■ **What to produce**
In the data below, find every line with the word "andb" and copy it.

· · · · ·

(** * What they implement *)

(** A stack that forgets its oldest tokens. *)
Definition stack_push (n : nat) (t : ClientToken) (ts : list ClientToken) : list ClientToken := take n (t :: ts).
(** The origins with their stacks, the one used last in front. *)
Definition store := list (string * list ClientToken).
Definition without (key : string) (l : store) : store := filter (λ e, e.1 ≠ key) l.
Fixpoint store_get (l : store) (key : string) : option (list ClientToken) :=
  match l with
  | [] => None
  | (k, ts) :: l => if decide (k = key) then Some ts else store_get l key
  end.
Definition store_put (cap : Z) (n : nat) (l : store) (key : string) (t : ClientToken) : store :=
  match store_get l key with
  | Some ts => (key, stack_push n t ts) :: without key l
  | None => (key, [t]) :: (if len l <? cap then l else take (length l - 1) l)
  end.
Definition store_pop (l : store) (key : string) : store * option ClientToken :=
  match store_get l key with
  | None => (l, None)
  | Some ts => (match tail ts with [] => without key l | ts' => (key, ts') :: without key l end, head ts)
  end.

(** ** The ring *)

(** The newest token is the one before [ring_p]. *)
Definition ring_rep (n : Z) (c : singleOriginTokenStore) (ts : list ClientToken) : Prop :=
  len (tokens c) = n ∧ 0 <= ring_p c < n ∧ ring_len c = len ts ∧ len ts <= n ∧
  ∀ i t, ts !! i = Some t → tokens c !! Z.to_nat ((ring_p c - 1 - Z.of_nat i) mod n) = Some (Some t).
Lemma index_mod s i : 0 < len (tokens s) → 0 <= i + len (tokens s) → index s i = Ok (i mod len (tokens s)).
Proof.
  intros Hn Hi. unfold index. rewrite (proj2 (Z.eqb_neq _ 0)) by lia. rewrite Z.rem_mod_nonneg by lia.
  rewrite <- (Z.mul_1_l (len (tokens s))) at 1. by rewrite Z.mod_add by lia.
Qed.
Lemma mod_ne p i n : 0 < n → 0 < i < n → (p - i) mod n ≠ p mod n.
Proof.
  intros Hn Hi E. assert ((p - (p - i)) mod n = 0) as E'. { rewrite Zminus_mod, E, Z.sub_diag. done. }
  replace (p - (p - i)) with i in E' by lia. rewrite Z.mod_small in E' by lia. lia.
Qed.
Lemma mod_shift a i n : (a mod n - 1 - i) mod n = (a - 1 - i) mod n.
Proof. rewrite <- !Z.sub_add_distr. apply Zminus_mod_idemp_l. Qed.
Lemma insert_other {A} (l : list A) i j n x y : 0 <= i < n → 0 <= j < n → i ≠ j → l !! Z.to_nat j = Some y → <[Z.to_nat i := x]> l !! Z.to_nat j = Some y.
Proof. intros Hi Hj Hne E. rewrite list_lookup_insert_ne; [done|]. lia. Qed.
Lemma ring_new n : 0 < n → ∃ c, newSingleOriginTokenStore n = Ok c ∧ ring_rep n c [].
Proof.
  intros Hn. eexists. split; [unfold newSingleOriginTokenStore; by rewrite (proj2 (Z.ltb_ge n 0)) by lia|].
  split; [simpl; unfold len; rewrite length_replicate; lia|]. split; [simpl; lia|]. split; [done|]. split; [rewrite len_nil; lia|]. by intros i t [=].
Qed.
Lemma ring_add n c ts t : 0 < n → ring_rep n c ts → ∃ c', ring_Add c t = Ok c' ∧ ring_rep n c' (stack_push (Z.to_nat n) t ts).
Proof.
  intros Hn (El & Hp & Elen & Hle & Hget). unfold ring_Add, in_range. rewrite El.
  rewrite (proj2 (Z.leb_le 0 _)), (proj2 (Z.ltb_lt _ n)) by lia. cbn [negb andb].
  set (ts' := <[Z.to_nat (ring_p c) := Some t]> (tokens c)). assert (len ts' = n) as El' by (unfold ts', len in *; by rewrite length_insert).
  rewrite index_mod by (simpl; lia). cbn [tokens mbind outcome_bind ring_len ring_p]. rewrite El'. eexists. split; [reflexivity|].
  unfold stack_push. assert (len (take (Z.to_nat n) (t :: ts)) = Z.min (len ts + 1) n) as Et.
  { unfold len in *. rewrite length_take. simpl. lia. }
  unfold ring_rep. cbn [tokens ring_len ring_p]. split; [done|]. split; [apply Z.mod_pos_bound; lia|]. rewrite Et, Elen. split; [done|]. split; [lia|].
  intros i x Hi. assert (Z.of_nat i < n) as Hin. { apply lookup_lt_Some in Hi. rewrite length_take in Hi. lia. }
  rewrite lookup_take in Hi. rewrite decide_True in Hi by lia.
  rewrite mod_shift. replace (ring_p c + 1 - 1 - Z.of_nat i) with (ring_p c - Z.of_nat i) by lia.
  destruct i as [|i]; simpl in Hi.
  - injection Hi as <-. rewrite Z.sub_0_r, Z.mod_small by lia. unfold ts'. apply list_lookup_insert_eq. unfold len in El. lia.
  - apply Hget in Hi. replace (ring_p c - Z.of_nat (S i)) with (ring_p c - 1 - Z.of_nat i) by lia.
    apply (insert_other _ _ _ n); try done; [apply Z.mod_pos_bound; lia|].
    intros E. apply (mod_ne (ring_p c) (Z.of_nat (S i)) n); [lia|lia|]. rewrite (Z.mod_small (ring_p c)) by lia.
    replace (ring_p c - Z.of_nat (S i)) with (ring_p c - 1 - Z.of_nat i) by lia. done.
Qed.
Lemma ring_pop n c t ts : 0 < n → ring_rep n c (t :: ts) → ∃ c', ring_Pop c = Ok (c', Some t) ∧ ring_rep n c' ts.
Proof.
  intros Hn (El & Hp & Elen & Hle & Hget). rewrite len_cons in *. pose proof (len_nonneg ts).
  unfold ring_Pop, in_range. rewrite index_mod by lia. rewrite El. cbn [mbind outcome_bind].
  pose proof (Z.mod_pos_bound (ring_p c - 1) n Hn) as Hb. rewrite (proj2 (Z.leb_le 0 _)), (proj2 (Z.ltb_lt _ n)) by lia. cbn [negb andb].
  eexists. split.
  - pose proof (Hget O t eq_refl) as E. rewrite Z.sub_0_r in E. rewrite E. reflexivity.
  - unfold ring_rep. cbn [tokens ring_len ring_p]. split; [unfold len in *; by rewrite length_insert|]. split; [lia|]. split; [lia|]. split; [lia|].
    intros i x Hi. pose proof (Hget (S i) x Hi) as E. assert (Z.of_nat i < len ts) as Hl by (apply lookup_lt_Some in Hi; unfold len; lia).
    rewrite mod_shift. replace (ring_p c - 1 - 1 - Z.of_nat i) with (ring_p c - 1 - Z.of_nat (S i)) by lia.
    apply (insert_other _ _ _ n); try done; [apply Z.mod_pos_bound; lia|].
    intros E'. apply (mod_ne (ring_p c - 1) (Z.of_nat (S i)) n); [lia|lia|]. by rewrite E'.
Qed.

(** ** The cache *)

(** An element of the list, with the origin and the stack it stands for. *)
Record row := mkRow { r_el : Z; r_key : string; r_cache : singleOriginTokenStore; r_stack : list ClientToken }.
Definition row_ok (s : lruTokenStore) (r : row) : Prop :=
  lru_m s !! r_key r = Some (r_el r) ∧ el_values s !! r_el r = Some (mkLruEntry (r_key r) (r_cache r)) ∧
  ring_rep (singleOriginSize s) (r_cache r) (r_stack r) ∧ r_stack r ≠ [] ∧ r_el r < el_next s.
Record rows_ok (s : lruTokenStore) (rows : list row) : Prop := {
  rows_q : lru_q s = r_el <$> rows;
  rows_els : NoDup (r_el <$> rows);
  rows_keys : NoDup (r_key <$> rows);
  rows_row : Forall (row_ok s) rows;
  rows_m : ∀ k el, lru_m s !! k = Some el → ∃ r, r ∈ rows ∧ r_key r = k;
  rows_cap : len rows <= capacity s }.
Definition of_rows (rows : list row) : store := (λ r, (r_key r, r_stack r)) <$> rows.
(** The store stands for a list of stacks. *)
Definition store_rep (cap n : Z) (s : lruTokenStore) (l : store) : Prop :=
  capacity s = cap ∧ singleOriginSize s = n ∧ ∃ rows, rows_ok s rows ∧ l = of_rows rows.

· · · · ·

■ **Answer area**
  rewrite (proj2 (Z.leb_le 0 _)), (proj2 (Z.ltb_lt _ n)) by lia. cbn [negb andb].
  pose proof (Z.mod_pos_bound (ring_p c - 1) n Hn) as Hb. rewrite (proj2 (Z.leb_le 0 _)), (proj2 (Z.ltb_lt _ n)) by lia. cbn [negb andb].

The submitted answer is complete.